──────── PROVIDED RECORDS ────────

Lemma show_run fs clock startArg endArg verbose :
  show fs clock startArg endArg verbose []
  = (Returned tt,
     TableHeader ::
       flat_map (fun day => printed (show_day fs clock verbose day))
                (resolveDays clock startArg endArg)).
Proof.
  unfold show, bind, log. simpl. now rewrite for_days_run.
Qed.

Lemma show_day_missing fs clock verbose day :
  fs (day ++ ".txt") = None ->
  printed (show_day fs clock verbose day)
  = DayHeader day ::
      (if verbose then [ErrorReport (ReadError (day ++ ".txt"))] else []).
Proof.
  intros H. unfold printed, show_day, try_catch, bind, log, readFile.
  rewrite H. simpl. destruct verbose; reflexivity.
Qed.

Lemma show_day_complete fs clock verbose day data :
  fs (day ++ ".txt") = Some data ->
  Forall (fun line => complete line = true) (Js.split EOL_char data) ->
  printed (show_day fs clock verbose day)
  = DayHeader day :: computeRows clock day (Js.split EOL_char data).
Proof.
  intros H Hall. unfold printed, show_day, try_catch, bind, log, readFile.
  rewrite H. cbn -[for_of Js.split EOL_char]. unfold Iterator_new.
  rewrite (for_of_rows clock day (Js.split EOL_char data)
             (Js.split EOL_char data) [] _ _ eq_refl Hall) by (simpl; lia).
  reflexivity.
Qed.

────────

(PROBLEM DETAILS):
The records shown above must be returned in full, exactly as written.

(TASK RESPONSE):
Lemma show_run fs clock startArg endArg verbose :
  show fs clock startArg endArg verbose []
  = (Returned tt,
     TableHeader ::
       flat_map (fun day => printed (show_day fs clock verbose day))
                (resolveDays clock startArg endArg)).
Proof.
  unfold show, bind, log. simpl. now rewrite for_days_run.
Qed.

Lemma show_day_missing fs clock verbose day :
  fs (day ++ ".txt") = None ->
  printed (show_day fs clock verbose day)
  = DayHeader day ::
      (if verbose then [ErrorReport (ReadError (day ++ ".txt"))] else []).
Proof.
  intros H. unfold printed, show_day, try_catch, bind, log, readFile.
  rewrite H. simpl. destruct verbose; reflexivity.
Qed.

Lemma show_day_complete fs clock verbose day data :
  fs (day ++ ".txt") = Some data ->
  Forall (fun line => complete line = true) (Js.split EOL_char data) ->
  printed (show_day fs clock verbose day)
  = DayHeader day :: computeRows clock day (Js.split EOL_char data).
Proof.
  intros H Hall. unfold printed, show_day, try_catch, bind, log, readFile.
  rewrite H. cbn -[for_of Js.split EOL_char]. unfold Iterator_new.
  rewrite (for_of_rows clock day (Js.split EOL_char data)
             (Js.split EOL_char data) [] _ _ eq_refl Hall) by (simpl; lia).
  reflexivity.
Qed.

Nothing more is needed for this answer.